-- Source information follows --

(** ** The application: its routes and its lifetime *)

(** The requests the three routes accept (the decorators of lines 98, 109
    and 182). *)
Inductive Request :=
| GetHealth
| PostTranscribe (audio : UploadFile) (language : option str)
| PostTranscribeStream (audio : UploadFile) (language : option str).

Inductive Body :=
| HealthBody (r : HealthResponse)
| TranscriptionBody (r : TranscriptionResult)
| StreamBody (r : StreamResult).

#[global] Instance Body_jsonable : Jsonable Body :=
  fun body =>
    match body with
    | HealthBody r => jsonable r
    | TranscriptionBody r => jsonable r
    | StreamBody r => jsonable r
    end.

(** The route table of [app]. *)
Definition app (req : Request) : M Body :=
  match req with
  | GetHealth =>
      let* r := health_check in ret (HealthBody r)
  | PostTranscribe audio language =>
      let* r := transcribe audio language in ret (TranscriptionBody r)
  | PostTranscribeStream audio language =>
      let* r := transcribe_stream audio language in ret (StreamBody r)
  end.

(** Requests served one after the other.  An exception of a handler is
    answered by the framework and does not stop the service. *)
Fixpoint serve (reqs : list Request) (w : World) : list (result Body) * World :=
  match reqs with
  | [] => ([], w)
  | req :: rest =>
      let '(r, w1) := app req w in
      let '(rs, w2) := serve rest w1 in
      (r :: rs, w2)
  end.

(** The lifetime of the process under [lifespan] (lines 70-78): the model
    is loaded, requests are served, the global is cleared.  An exception
    before the [yield] ends the lifetime there: nothing is served and the
    code after the [yield] does not run. *)
Definition run (reqs : list Request) (w : World)
    : option (list (result Body)) * World :=
  match lifespan_startup w with
  | (Ok _, w1) =>
      let '(rs, w2) := serve reqs w1 in
      (Some rs, (lifespan_shutdown w2).2)
  | (Raise _, w1) => (None, w1)
  end.

(** The upload of the request, if it has one, can be read. *)
Definition readable (req : Request) : bool :=
  match req with
  | GetHealth => true
  | PostTranscribe audio _ | PostTranscribeStream audio _ =>
      match upload_read audio with
      | Ok _ => true
      | Raise _ => false
      end
  end.

(** What a service without a handle answers. *)
Definition refused (w : World) (req : Request) : result Body :=
  match req with
  | GetHealth =>
      Ok (HealthBody
            {| status := lit "model_not_loaded";
               model_loaded := false;
               model_name := environ_get w (lit "WHISPER_MODEL") (lit "small") |})
  | PostTranscribe _ _ =>
      Raise (HTTPException 503
               (lit "Whisper model not loaded. Please check server logs."))
  | PostTranscribeStream _ _ =>
      Raise (HTTPException 503 (lit "Whisper model not loaded"))
  end.

(** The part of the process state that belongs to the model holder and to
    the configuration: everything but the files and the position in
    tempfile's name sequence. *)
Definition same_holder (w w' : World) : Prop :=
  whisper_model w' = whisper_model w ∧
  environ w' = environ w ∧
  faster_whisper w' = faster_whisper w ∧
  tempdir w' = tempdir w ∧
  tmp_names w' = tmp_names w ∧
  os_faults w' = os_faults w.

(** The files after a step are the files before it, or those and one new
    file. *)
Definition at_most_one_new_file (before after : gmap str bytes) : Prop :=
  after = before ∨
  ∃ tmp content, before !! tmp = None ∧ after = <[tmp := content]> before.

(** The request has an upload. *)
Definition has_upload (req : Request) : bool :=
  match req with
  | GetHealth => false
  | PostTranscribe _ _ | PostTranscribeStream _ _ => true
  end.

(** The load succeeds: the package imports and its constructor returns a
    model for the configured arguments. *)
Definition load_succeeds (w : World) : bool :=
  match faster_whisper w with
  | Imported ctor =>
      let '(model_size, device, compute_type) := load_config w in
      match ctor model_size device compute_type with
      | Ok _ => true
      | Raise _ => false
      end
  | ImportRaised _ => false
  end.

(** No whitespace at either end. *)
Definition trimmed (s : str) : bool :=
  match head s with
  | Some c => negb (isspace c)
  | None => true
  end &&
  match last s with
  | Some c => negb (isspace c)
  | None => true
  end.

(** [d] is the segment [s] with whitespace, and nothing else, taken off
    the two ends of its text. *)
Definition trimmed_copy (d : SegmentDict) (s : Segment) : Prop :=
  d_start d = seg_start s ∧ d_end d = seg_end s ∧
  trimmed (d_text d) = true ∧
  ∃ pre post, seg_text s = pre ++ d_text d ++ post ∧
              forallb isspace pre = true ∧ forallb isspace post = true.

Module Traffic.

(* Three requests with readable uploads. *)
Definition readable_requests : list Request :=
  [ PostTranscribe Sample.clip Sample.zh;
    GetHealth;
    PostTranscribeStream Sample.clip Sample.zh ].

(* The same with two requests whose upload cannot be read. *)
Definition mixed_requests : list Request :=
  [ PostTranscribe Sample.broken Sample.zh;
    PostTranscribe Sample.clip Sample.zh;
    PostTranscribeStream Sample.broken Sample.zh;
    GetHealth ].

(* A service with a file of its own in the temporary directory, whose
   name is the first one tempfile draws. *)
Definition busy : World :=
  set_fs {[ lit "/tmp/tmpk.mp3" := [1; 2; 3]%N ]} Sample.world.

(* A system that refuses to create a path holding a NUL character, and
   whose disk is full: every write fails and leaves nothing in the file. *)
Definition picky : OsFaults :=
  {| open_error _ path :=
       if decide (0%N ∈ path)
       then Some (ValueError, lit "embedded null byte") else None;
     write_error _ _ _ :=
       Some ([], (OSError, lit "[Errno 28] No space left on device"));
     close_error _ _ := None;
     unlink_error _ _ := None |}.

(* A running service on that system. *)
Definition cramped : World :=
  {| whisper_model := Some Sample.model; environ := ∅;
     faster_whisper := Sample.installed;
     fs := ∅; tempdir := lit "/tmp"; tmp_names := Sample.names; tmp_seq := 0;
     os_faults := picky |}.

(* A system on which closing a written file fails. *)
Definition unflushed : OsFaults :=
  {| open_error _ _ := None; write_error _ _ _ := None;
     close_error _ _ := Some (OSError, lit "[Errno 5] Input/output error");
     unlink_error _ _ := None |}.

(* A running service on that system. *)
Definition unsynced : World :=
  {| whisper_model := Some Sample.model; environ := ∅;
     faster_whisper := Sample.installed;
     fs := ∅; tempdir := lit "/tmp"; tmp_names := Sample.names; tmp_seq := 0;
     os_faults := unflushed |}.

(* An upload whose filename carries a NUL character in its extension. *)
Definition nul_named : UploadFile :=
  {| upload_filename := Some (lit "clip.mp" ++ [0%N]);
     upload_read := Ok [82; 73; 70; 70]%N |}.

End Traffic.

(** * Theorems *)

(** ** Model holder *)

Lemma load_calls_constructor w ctor :
  faster_whisper w = Imported ctor →
  load_whisper_model w =
    store_model (ctor (load_config w).1.1 (load_config w).1.2 (load_config w).2) w.
Proof.
  intros Hpkg. unfold load_whisper_model. rewrite Hpkg.
  by destruct (load_config w) as [[model_size device] compute_type].
Qed.

Lemma load_config_size_device w :
  (load_config w).1.1 = environ_get w (lit "WHISPER_MODEL") (lit "small") ∧
  (load_config w).1.2 = environ_get w (lit "WHISPER_DEVICE") (lit "cpu").
Proof. done. Qed.

Lemma load_config_compute_type w :
  (load_config w).2 =
    if decide (environ_get w (lit "WHISPER_DEVICE") (lit "cpu") = lit "cuda")
    then environ_get w (lit "WHISPER_COMPUTE_TYPE") (lit "float16")
    else environ_get w (lit "WHISPER_COMPUTE_TYPE") (lit "int8").
Proof. unfold load_config. by case_decide. Qed.

(** C9. With [WHISPER_COMPUTE_TYPE] unset, the model constructor is called
    with compute type ["int8"] when the device is ["cpu"] and ["float16"]
    when it is ["cuda"]; with [WHISPER_COMPUTE_TYPE] set to [v], it is called
    with [v] whatever the device. *)
Theorem compute_type_by_device w ctor
    (Hpkg : faster_whisper w = Imported ctor) :
  let model_size := environ_get w (lit "WHISPER_MODEL") (lit "small") in
  let device := environ_get w (lit "WHISPER_DEVICE") (lit "cpu") in
  (environ w !! lit "WHISPER_COMPUTE_TYPE" = None → device = lit "cpu" →
     load_whisper_model w = store_model (ctor model_size (lit "cpu") (lit "int8")) w) ∧
  (environ w !! lit "WHISPER_COMPUTE_TYPE" = None → device = lit "cuda" →
     load_whisper_model w = store_model (ctor model_size (lit "cuda") (lit "float16")) w) ∧
  (∀ v, environ w !! lit "WHISPER_COMPUTE_TYPE" = Some v →
     load_whisper_model w = store_model (ctor model_size device v) w).
Proof.
  intros model_size device.
  rewrite (load_calls_constructor w ctor Hpkg), load_config_compute_type.
  destruct (load_config_size_device w) as [-> ->].
  fold model_size device.
  repeat split.
  - intros Hunset Hdev. unfold environ_get at 1 2. rewrite Hunset, Hdev.
    by case_decide.
  - intros Hunset Hdev. unfold environ_get at 1 2. rewrite Hunset, Hdev.
    by case_decide.
  - intros v Hset. unfold environ_get at 1 2. rewrite Hset. by case_decide.
Qed.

-- Source information concluded --

- [Your objective] Produce an exact repeat of the lines from the one containing "load_whisper_model w = store_model (ctor model_size device" through the last line of the data, and nothing more.

- [Response below]
     load_whisper_model w = store_model (ctor model_size device v) w).
Proof.
  intros model_size device.
  rewrite (load_calls_constructor w ctor Hpkg), load_config_compute_type.
  destruct (load_config_size_device w) as [-> ->].
  fold model_size device.
  repeat split.
  - intros Hunset Hdev. unfold environ_get at 1 2. rewrite Hunset, Hdev.
    by case_decide.
  - intros Hunset Hdev. unfold environ_get at 1 2. rewrite Hunset, Hdev.
    by case_decide.
  - intros v Hset. unfold environ_get at 1 2. rewrite Hset. by case_decide.
Qed.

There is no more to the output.